Legislators push for harsher GBV penalties
Harare (New Ziana) – Parliament has implored government to stiffen legal penalties for Gender-Based Violence (GBV) crimes to help curb its commission.
Legislators also implored government on Tuesday to embark on GBV awareness programmes countrywide that would include promoting social and cultural behavioural change as a way of “eradicating this scourge.”
The motion was moved by opposition Citizens Coalition for Change (CCC) MP Sethulo Ndebele, and seconded by ruling Zanu PF party legislator, Getrude Mutandi.
Ndebele said GBV cases were rising in the country, a situation which required a legislative response in the form of stiffer judicial penalties for offenders.
“Surprisingly, we have continued to witness an increased number of GBV cases instead of a decrease. This is actually worrisome and calls for reflection on this matter,” she said.
“As the Zimbabwe Women’s Parliamentary Caucus, we call upon the Government to prioritise finalising the alignment of GBV-related laws with the Constitution, especially child marriage laws and review of labour laws ….,” she added.
Mutandi, on the other hand, recommended a root and branch review of the existing anti-GBV frameworks with a view to creating a harsh judicial environment for GBV offenders, and promoting awareness of the crime, and its negative effects on the wider society.
“This may involve consultation with stakeholders, civil society organisations and experts in the fields to ensure that our legal and policy measures align with the current dynamics of gender-based violence. I so humbly submit, trusting that together, we can contribute to the creation of a safer and more equitable Zimbabwe for both men and women,” she said.
Goromonzi West MP, Beata Karimatsenga- Nyamupinga said the Government should ensure that the Criminal Law Codification Reform Act Chapter 9 (23) had detailed sentencing guidelines for GBV perpetrators.
“These would ensure high sentences of sexual offences and at the same time, promote consistency and proportionality,” she said.
Mufakose MP, Susan Matsunga said men, too, were victims of GBV, but most shied away from reporting their cases to police and other agencies for fear of being mocked.
“In conclusion, there are a lot of things that are happening. We have a law that is not very effective, such as the Sexual Harassment Policy. Such a policy should be enacted into an Act of Parliament so that it can protect anyone who comes, even in the future after I am gone,” she said.

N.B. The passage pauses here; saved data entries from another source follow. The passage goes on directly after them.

(* ===== verification/OglTree.v ===== *)
(** * oglfs: the tree and its marks

    The invariant of the heap of [Ogl]: parents are directories that were
    created before their children, and a directory's entries point back to it.
    A directory that is modified has modified parents only, which [commit]
    relies on when it skips what is not modified. *)

From S2P Require Import Prelude Otypes Ogl.
From Stdlib Require Import Strings.String.

(** ** The invariant *)
Definition dir_in (h : heap) (a : Z) (d : ogl_dir) : Prop := objs h !! a = Some (EDir d).

Definition child_of (a : Z) (name : string) (e : ogl_entry) : Prop :=
  match e with
  | EFile f => f_dir f = a ∧ f_filename f = name
  | EDir d => d_parent d = Some a ∧ d_dirname d = name
  | ESymlink l => l_dir l = a ∧ l_name l = name
  | _ => True
  end.

Record tree_ok (h : heap) : Prop := {
  tree_brk a e : objs h !! a = Some e → 0 ≤ a < brk h;
  tree_parent a d p : dir_in h a d → d_parent d = Some p → p < a ∧ ∃ pd, dir_in h p pd;
  tree_child a d name c : dir_in h a d → d_entries d !! name = Some c →
    ∃ e, objs h !! c = Some e ∧ child_of a name e;
  tree_marks a d p pd : dir_in h a d → d_parent d = Some p → dir_in h p pd →
    d_modified d = true → d_modified pd = true;
}.

(** A directory and its ancestors, up to the root. *)
Inductive chain (h : heap) : option Z → list Z → Prop :=
| chain_nil : chain h None []
| chain_cons a d l : dir_in h a d → chain h (d_parent d) l → chain h (Some a) (a :: l).

(** What a directory shows: the type of each name. *)
Definition type_in (h : heap) (c : Z) : option ogl_type := get_type <$> objs h !! c.
Definition listing (h : heap) (a : Z) (name : string) : option ogl_type :=
  match objs h !! a with
  | Some (EDir d) => c ← d_entries d !! name; type_in h c
  | _ => None
  end.
Definition is_modified (h : heap) (a : Z) : Prop := ∃ d, dir_in h a d ∧ d_modified d = true.

(** The same tree, but for flags: what [mark_modified] may change. *)
Definition mark (e : ogl_entry) : ogl_entry :=
  match e with EDir d => EDir (d_set_flags true (d_loaded d) d) | _ => e end.
Definition marked (h : heap) (l : list Z) (h' : heap) : Prop :=
  brk h' = brk h ∧
  ∀ x, objs h' !! x = if decide (x ∈ l) then mark <$> objs h !! x else objs h !! x.

Lemma mark_type e : get_type (mark e) = get_type e.
Proof. by destruct e. Qed.
Lemma mark_child a name e : child_of a name e → child_of a name (mark e).
Proof. by destruct e. Qed.
Lemma mark_mark e : mark (mark e) = mark e.
Proof. by destruct e as [|[]| | | |]. Qed.

Lemma marked_dir h l h' x d : marked h l h' → dir_in h x d →
  ∃ b, dir_in h' x (d_set_flags b (d_loaded d) d) ∧ (b = true ∨ b = d_modified d) ∧ (x ∈ l → b = true).
Proof.
  intros [_ H] Hd. unfold dir_in in *. rewrite H, Hd. case_decide.
  - by exists true; auto.
  - exists (d_modified d). split_and!; [by destruct d|by right|done].
Qed.
Lemma marked_dir_inv h l h' x d' : marked h l h' → dir_in h' x d' →
  ∃ d, dir_in h x d ∧ d_parent d' = d_parent d ∧ d_entries d' = d_entries d ∧
       d_dirname d' = d_dirname d ∧ d_loaded d' = d_loaded d ∧
       (if decide (x ∈ l) then d_modified d' = true else d' = d).
Proof.
  intros [_ H] Hd. unfold dir_in in *. rewrite H in Hd. case_decide.
  - destruct (objs h !! x) as [[| d | | | |]|]; try discriminate. injection Hd as <-. by exists d.
  - by exists d'.
Qed.
Lemma marked_listing h l h' : marked h l h' → ∀ x y, listing h' x y = listing h x y.
Proof.
  intros Hm x y. unfold listing.
  assert (∀ c, type_in h' c = type_in h c) as Ht.
  { intros c. unfold type_in. rewrite (proj2 Hm c). case_decide; [|done].
    destruct (objs h !! c); [cbn; by rewrite mark_type|done]. }
  rewrite (proj2 Hm x). case_decide; [|by destruct (objs h !! x) as [[]|]; cbn; rewrite ?Ht;
    try done; destruct (d_entries d !! y); cbn; rewrite ?Ht].
  destruct (objs h !! x) as [[| d | | | |]|]; try done. cbn. destruct (d_entries d !! y); cbn; by rewrite ?Ht.
Qed.

(** *** Deciding the invariant of a given heap *)
Definition placed (h : heap) (a : Z) (x : ogl_entry) : Prop :=
  0 ≤ a < brk h ∧
  match x with
  | EDir d =>
      match d_parent d with
      | Some p => p < a ∧
          match objs h !! p with Some (EDir pd) => d_modified d = true → d_modified pd = true | _ => False end
      | None => True
      end ∧
      map_Forall (fun n c => match objs h !! c with Some u => child_of a n u | None => False end) (d_entries d)
  | _ => True
  end.
#[local] Instance child_of_dec a n x : Decision (child_of a n x).
Proof. unfold child_of. destruct x; apply _. Defined.
#[local] Instance entry_placed_dec h a n c :
  Decision (match objs h !! c with Some u => child_of a n u | None => False end).
Proof. destruct (objs h !! c); apply _. Defined.
#[export] Instance placed_dec h a x : Decision (placed h a x).
Proof.
  unfold placed. destruct x as [|d| | | |]; try apply _.
  destruct (d_parent d) as [p|]; [destruct (objs h !! p) as [[]|]|]; apply _.
Defined.
Lemma placed_ok h : map_Forall (placed h) (objs h) → tree_ok h.
Proof.
  intros Hf. split.
  - intros a x Hx. apply (Hf a x Hx).
  - intros a d p Ha Hp. destruct (Hf a _ Ha) as (_ & Hq & _). rewrite Hp in Hq. destruct Hq as [Hlt Hq].
    split; [done|]. unfold dir_in. destruct (objs h !! p) as [[]|]; try done. by eexists.
  - intros a d name c Ha Hc. destruct (Hf a _ Ha) as (_ & _ & He). specialize (He name c Hc). cbn in He.
    destruct (objs h !! c) as [u|]; [by exists u|done].
  - intros a d p pd Ha Hp Hpd. destruct (Hf a _ Ha) as (_ & Hq & _). rewrite Hp in Hq.
    unfold dir_in in Hpd. rewrite Hpd in Hq. apply Hq.
Qed.

(** *** The chain of a directory *)
Section Chain.
Context (h : heap).
Hypothesis Hok : tree_ok h.

Lemma chain_exists a d : dir_in h a d → ∃ l, chain h (Some a) l.
Proof using Hok.
  remember (Z.to_nat a) as n eqn:Hn. revert a d Hn. induction (lt_wf n) as [n _ IH].
  intros a d -> Hd. destruct (d_parent d) as [p|] eqn:Hp.
  - destruct (tree_parent _ Hok _ _ _ Hd Hp) as [Hlt [pd Hpd]].
    pose proof (tree_brk _ Hok _ _ Hpd).
    destruct (IH (Z.to_nat p) ltac:(lia) p pd eq_refl Hpd) as [l Hl].
    exists (a :: l). econstructor; [done|]. by rewrite Hp.
  - exists [a]. econstructor; [done|]. rewrite Hp. constructor.
Qed.
Lemma chain_below o l : chain h o l → ∀ x, x ∈ l → x ∈ dom (objs h) ∧ ∀ a, o = Some a → x ≤ a.
Proof using Hok.
  induction 1 as [|a d l Hd Hc IH]; intros x Hx; [by apply not_elem_of_nil in Hx|].
  apply elem_of_cons in Hx as [->|Hx].
  - split; [apply elem_of_dom; by eexists|]. intros b [= ->]. lia.
  - destruct (IH x Hx) as [H1 H2]. split; [done|]. intros b [= <-].
    inversion Hc as [|p pd l' Hpd Hc' Ho Hl]; subst; [by apply not_elem_of_nil in Hx|].
    symmetry in Ho. destruct (tree_parent _ Hok _ _ _ Hd Ho). specialize (H2 p Ho). lia.
Qed.
Lemma chain_nodup o l : chain h o l → NoDup l.
Proof using Hok.
  induction 1 as [|a d l Hd Hc IH]; [apply NoDup_nil_2|]. apply NoDup_cons_2; [|done].
  intros Hin. inversion Hc as [|p pd l' Hpd Hc' Ho Hl]; subst; [by apply not_elem_of_nil in Hin|].
  symmetry in Ho. destruct (tree_parent _ Hok _ _ _ Hd Ho).
  destruct (chain_below _ _ Hc a Hin) as [_ H2]. specialize (H2 p Ho). lia.
Qed.
Lemma parents_length o l : chain h o l → (base.length l ≤ base.size (objs h))%nat.
Proof using Hok.
  intros Hc. rewrite <-size_dom, <-(size_list_to_set (C:=gset Z) l) by by eapply chain_nodup.
  apply subseteq_size. intros x Hx%elem_of_list_to_set. by eapply chain_below in Hx as [Hx _].
Qed.
End Chain.

(** ** mark_modified *)
Section Ops.
Context {E : Type} `{Os : repo_os E}.
Implicit Types (h : heap) (e : E).

Definition put (h : heap) (a : Z) (x : ogl_entry) : heap := Heap (<[a := x]> (objs h)) (brk h).

Lemma entry_at_step {B} a x h e (k : ogl_entry → ST (heap * E) B) :
  objs h !! a = Some x → (entry_at a ≫= k) (h, e) = k x (h, e).
Proof. intros H. apply ST_bind_step. unfold entry_at. cbn [fst]. by rewrite H. Qed.
Lemma dir_at_eq a d h e : dir_in h a d → dir_at a (h, e) = Ok (d, (h, e)).
Proof. intros H. unfold dir_at. by rewrite (entry_at_step _ _ _ _ _ H). Qed.
Lemma dir_at_step {B} a d h e (k : ogl_dir → M (E:=E) B) :
  dir_in h a d → (dir_at a ≫= k) (h, e) = k d (h, e).
Proof. intros H. apply ST_bind_step. by apply dir_at_eq. Qed.
Lemma put_entry_step {B} a x h e (k : unit → M (E:=E) B) :
  (put_entry a x ≫= k) (h, e) = k tt (put h a x, e).
Proof. done. Qed.
Lemma lookup_name_step {B} a d name h e (k : option Z → M (E:=E) B) :
  dir_in h a d → (lookup_name a name ≫= k) (h, e) = k (d_entries d !! name) (h, e).
Proof. intros H. apply ST_bind_step. unfold lookup_name. by rewrite (dir_at_step _ _ _ _ _ H). Qed.
Lemma upd_dir_step {B} a d f h e (k : unit → M (E:=E) B) :
  dir_in h a d → (upd_dir a f ≫= k) (h, e) = k tt (put h a (EDir (f d)), e).
Proof. intros H. apply ST_bind_step. unfold upd_dir. by rewrite (dir_at_step _ _ _ _ _ H). Qed.
Lemma new_entry_step {B} x h e (k : Z → M (E:=E) B) :
  (new_entry x ≫= k) (h, e) = k (brk h) (Heap (<[brk h := x]> (objs h)) (brk h + 1), e).
Proof. done. Qed.

Lemma chain_put_mark h a d o l :
  dir_in h a d → chain h o l → chain (put h a (mark (EDir d))) o l.
Proof.
  intros Hd. induction 1 as [|b d' l Hb _ IH]; [constructor|].
  unfold dir_in in *. destruct (decide (b = a)) as [->|Hne].
  - rewrite Hd in Hb. injection Hb as <-.
    apply (chain_cons _ a (d_set_flags true (d_loaded d) d)); [|exact IH].
    unfold dir_in, put. cbn [objs]. by rewrite lookup_insert_eq.
  - econstructor; [|exact IH]. unfold dir_in, put. cbn [objs]. by rewrite lookup_insert_ne.
Qed.

Lemma mark_loop_spec l : ∀ n o h e,
  chain h o l → (base.length l ≤ n)%nat →
  ∃ h', mark_loop n o (h, e) = Ok (tt, (h', e)) ∧ marked h l h'.
Proof.
  induction l as [|a l IH]; intros n o h e Hc Hn; inversion Hc as [|b d l' Hd Hc']; subst.
  - exists h. split; [by destruct n|]. split; [done|]. intros x.
    by rewrite decide_False by apply not_elem_of_nil.
  - destruct n as [|n]; [simpl in Hn; lia|]. cbn [mark_loop]. rewrite (dir_at_step _ _ _ _ _ Hd), put_entry_step.
    set (h1 := put h a (EDir (d_set_flags true (d_loaded d) d))).
    destruct (IH n (d_parent d) h1 e) as (h' & Hrun & Hb & Hm).
    { by apply (chain_put_mark h a d). }
    { simpl in Hn. lia. }
    exists h'. split; [done|]. split; [done|]. intros x. rewrite Hm. subst h1. cbn [put objs].
    unfold dir_in in Hd. destruct (decide (x = a)) as [->|Hne].
    + rewrite lookup_insert_eq, Hd, (decide_True (P := a ∈ a :: l)) by by left.
      cbn. by case_decide.
    + rewrite lookup_insert_ne by done. apply decide_ext. rewrite elem_of_cons. naive_solver.
Qed.

Lemma mark_modified_spec h e a d : tree_ok h → dir_in h a d →
  ∃ h' l, mark_modified a (h, e) = Ok (tt, (h', e)) ∧ chain h (Some a) l ∧ marked h l h'.
Proof.
  intros Hok Hd. destruct (chain_exists h Hok a d Hd) as [l Hl].
  destruct (mark_loop_spec l (heap_fuel (h, e)) (Some a) h e Hl) as (h' & Hrun & Hm).
  { pose proof (parents_length h Hok _ _ Hl). unfold heap_fuel. cbn [fst]. lia. }
  exists h', l. split_and!; [|done|done]. unfold mark_modified. mstep. exact Hrun.
Qed.

(** A chain of marks keeps the invariant. *)
Lemma chain_parent h o l x d p : chain h o l → x ∈ l → dir_in h x d → d_parent d = Some p → p ∈ l.
Proof.
  induction 1 as [|a d' l Hd' Hc IH]; intros Hx Hd Hp; [by apply not_elem_of_nil in Hx|].
  apply elem_of_cons in Hx as [->|Hx]; [|right; by apply IH].
  unfold dir_in in *. rewrite Hd in Hd'. injection Hd' as ->. right.
  rewrite Hp in Hc. inversion Hc. by left.
Qed.
Lemma marked_ok h o l h' : tree_ok h → chain h o l → marked h l h' → tree_ok h'.
Proof.
  intros Hok Hc Hm. pose proof Hm as [Hb Hl]. split.
  - intros a x Ha. rewrite Hb. rewrite Hl in Ha. case_decide; [|by apply (tree_brk _ Hok _ x)].
    destruct (objs h !! a) as [y|] eqn:Hy; [|done]. by apply (tree_brk _ Hok _ y).
  - intros a d p Ha Hp. destruct (marked_dir_inv _ _ _ _ _ Hm Ha) as (d0 & H0 & Hp0 & _).
    rewrite Hp0 in Hp. destruct (tree_parent _ Hok _ _ _ H0 Hp) as [Hlt [pd Hpd]].
    split; [done|]. destruct (marked_dir _ _ _ _ _ Hm Hpd) as (b & Hb' & _). by eexists.
  - intros a d name c Ha Hn. destruct (marked_dir_inv _ _ _ _ _ Hm Ha) as (d0 & H0 & _ & He & _).
    rewrite He in Hn. destruct (tree_child _ Hok _ _ _ _ H0 Hn) as (x & Hx & Hch).
    rewrite Hl, Hx. case_decide; [|by exists x].
    exists (mark x). split; [done|by apply mark_child].
  - intros a d p pd Ha Hp Hpd Hmod.
    destruct (marked_dir_inv _ _ _ _ _ Hm Ha) as (d0 & H0 & Hp0 & _ & _ & _ & Hd0).
    destruct (marked_dir_inv _ _ _ _ _ Hm Hpd) as (pd0 & Hpd0 & _ & _ & _ & _ & Hd1).
    rewrite Hp0 in Hp. destruct (decide (p ∈ l)); [done|]. subst pd0.
    case_decide as Hal; [by destruct n; eapply chain_parent|]. subst d0.
    exact (tree_marks _ Hok a d p pd H0 Hp Hpd0 Hmod).
Qed.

Patricia Ndudzo, Matabeleland South legislator, said raising awareness of GBV was key in tackling it, and suggested this be started in schools.
“We need to raise awareness and consciousness among our people even from young age. I think we need to make it compulsory in our school curriculum (so) that gender based violence is understood, taught and that our people are made to report to deal with it whenever it manifests so that as we raise children (who) are quite sensitive and aware of the existence of gender-based violence so that they know that it is something that is not acceptable that we must deal with it whenever it manifests,” she said.
Matabeleland North MP, Elizabeth Masuku, said: “It is time for us to revisit and revise our laws, ensuring that they act as a formidable deterrent against any form of gender-based violence. Equally important is the effective and stringent enforcement of these laws whilst having robust legislation is crucial. Mr. Speaker, therefore, we must allocate the necessary resources to train law enforcement agencies and judicial bodies ensuring they have the capacity and knowledge to handle the G.B.V issues effectively,” he said.